Thursday, July 20, 2006

Mrs Booker and the Tea Ladies


"The country he had broken out of was all unknown to them. Even in full sunlight it was impenetrably dark"

I am in a brilliant book club with some wonderful ladies (I love the word ladies and think it should be used a tad more...) We call ourselves Mrs Booker and the Tea Ladies and we read a wide variety of books. The talk is complex, the food finger-like and the tea always tasty!

Remembering Babylon is the latest book we will be discussing. I have just finished it and was very taken with its themes and beautiful evocations of this strange country we live and what it can and does bring out in our humanity (or lack of it).

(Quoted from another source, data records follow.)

Definition recovers (l : list NodeCheckpoint) : Z := count (fun c => bool_decide (ck_node c = N_recover)) l.
Lemma recovers_cons c l : recovers (c :: l) = (if bool_decide (ck_node c = N_recover) then 1 else 0) + recovers l.
Proof. unfold recovers, count. cbn [List.filter]. case_bool_decide; cbn [length]; rewrite ?Nat2Z.inj_succ; lia. Qed.
Lemma sequence_after revision cs : forall p, check_sequence revision (Some p) cs = Ok tt ->
  forall j b, cs !! j = Some b -> extends p b /\ ck_plan_revision b <= ck_plan_revision p + recovers (take (S j) cs).
Proof.
  induction cs as [|c cs IH]; intros p H j b Hj; [done|]. cbn [check_sequence] in H. inv_ok H. destruct a0.
  destruct (after_extends _ _ _ Hok0) as [Hx Hr]. rewrite firstn_cons, recovers_cons. destruct j as [|j].
  - injection Hj as <-. split; [done|]. change (recovers (take 0 cs)) with 0. lia.
  - destruct (IH c H j b Hj) as [Hx' Hr']. split; [by transitivity c|lia].
Qed.
Lemma sequence_pairs revision cs : forall p, check_sequence revision p cs = Ok tt ->
  forall i j a b, (i <= j)%nat -> cs !! i = Some a -> cs !! j = Some b -> extends a b.
Proof.
  induction cs as [|c cs IH]; intros p H i j a b Hij Hi Hj; [done|]. cbn [check_sequence] in H. inv_ok H.
  destruct i as [|i], j as [|j]; [|..|lia|].
  - injection Hi as <-. injection Hj as <-. reflexivity.
  - injection Hi as <-. by apply (sequence_after _ _ _ H j).
  - apply (IH _ H i j); [lia|done|done].
Qed.
Lemma sequence_alone revision cs : forall p, check_sequence revision p cs = Ok tt -> forall i a, cs !! i = Some a -> check_alone a = Ok tt.
Proof.
  induction cs as [|c cs IH]; intros p H i a Hi; [done|]. cbn [check_sequence] in H. inv_ok H. destruct a0.
  destruct i; [by injection Hi as <-|by eapply IH].
Qed.
Lemma check_task_bound c t : check_task c t = Ok tt -> (length (task_attempts c t) <= 4)%nat.
Proof. unfold check_task. intros H. inv_ok H. inv_checks. to_prop. lia. Qed.
Lemma sequence_revisions revision cs : check_sequence revision None cs = Ok tt ->
  forall i a, cs !! i = Some a -> revision <= ck_plan_revision a <= revision + recovers cs.
Proof.
  destruct cs as [|c cs]; intros H i a Hi; [done|]. cbn [check_sequence] in H. inv_ok H. destruct a1.
  unfold check_after in Hok0. inv_ok Hok0. clear Hok0. inv_ok Hok1. inv_checks. to_prop. subst.
  assert (Hn : forall l, 0 <= recovers l) by (intros; unfold recovers, count; lia).
  rewrite recovers_cons. destruct i as [|i].
  - injection Hi as <-. specialize (Hn cs). destruct (bool_decide _); lia.
  - destruct (sequence_after _ _ _ H i a Hi) as [[] Hr].
    assert (recovers (take (S i) cs) <= recovers cs).
    { rewrite <- (take_drop (S i) cs) at 2. unfold recovers, count. rewrite List.filter_app, length_app. lia. }
    destruct (bool_decide _); lia.
Qed.
Lemma legal_recovers cs : (ck_node <$> cs) = take (length cs) LEGAL_NODES -> recovers cs <= 1.
Proof.
  intros H. assert (E : recovers cs = count (fun n => bool_decide (n = N_recover)) (ck_node <$> cs)).
  { clear H. unfold recovers, count. induction cs as [|c cs IH]; [done|]. cbn. case_bool_decide; cbn [length]; lia. }
  rewrite E, H. generalize (length cs). intros n.
  rewrite <- (firstn_all LEGAL_NODES), take_take. assert (Hn : (n `min` length LEGAL_NODES <= 7)%nat) by (cbn; lia).
  revert Hn. generalize (n `min` length LEGAL_NODES)%nat. intros m Hm.
  do 8 (destruct m as [|m]; [vm_compute; done|]). lia.
Qed.

Definition attempt_values (c : NodeCheckpoint) : list AttemptUsage := value_of <$> wu_attempts (ck_usage c).
Definition growing (cs : list NodeCheckpoint) : Prop :=
  (forall i a, cs !! i = Some a -> ck_ordinal a = Z.of_nat i + 1) /\
  (forall i j a b, (i <= j)%nat -> cs !! i = Some a -> cs !! j = Some b -> attempt_values a `prefix_of` attempt_values b).
Section Reading.
Context (tool_price : option string) (loads : string -> option Json) (dumps : Json -> string) (json_digest : Json -> string)
        (read_checkpoint : string -> option NodeCheckpoint) (checkpoint_json : NodeCheckpoint -> Json)
        (read_permit : string -> option CheckpointPermit).
Abbreviation read_all := (read_checkpoints tool_price loads dumps json_digest read_checkpoint checkpoint_json read_permit).
Abbreviation validated := (validated_checkpoints tool_price loads dumps json_digest read_checkpoint checkpoint_json read_permit).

It reminds me of one of my favorite movie - Dogville. and also reminds me of some of the themes in The House of Sand and Fog.

6 comments:

byron smith said...

What else has your group read?

Emma said...

As another tea-lady, I feel equipped to answer byron's question:

Virginia Woolf's "A Room of One's Own". I loved it and may have been mainly alone in that...

Peter Carey's "The True History of the Kelly Gang"

Michael Ondaatje's "The English Patient"

and i've probably forgotten lots of other really life-changing novels because my adjectival soccer matches always prevent me from getting to the meetings!!!

Rachel said...

The English Patient by far my favourite so far...

Emma said...

Yeah, lots and lots of time for Ondaatje: How's this from "In the Skin of A Lion" about Caravaggio the thief:

“He was anonymous, with never a stillness in his life like this woman’s. He stood on the roof outside, an outline of a bear in her subconscious, and she quarried past it to another secret, one of her own, articulated wet and black on the page. The houses in Toronto he had helped build or paint or break into were unmarked. He would never leave his name where his skill had been. He was one of those who have a fury or a sadness of only being described by someone else. A tarrer of roads, a house-builder, a thief – yet he was invisible to all around him.”

byron smith said...

Ah, Ondaatje's English Patient - I found it so ironic that a novel so thoughtfully critical of Western imperialism could have been so thoroughly imperialised and turned into a soppy Hollywood love story by the film!

Emma said...

Man o man, Byron, do I ever agree with you about that!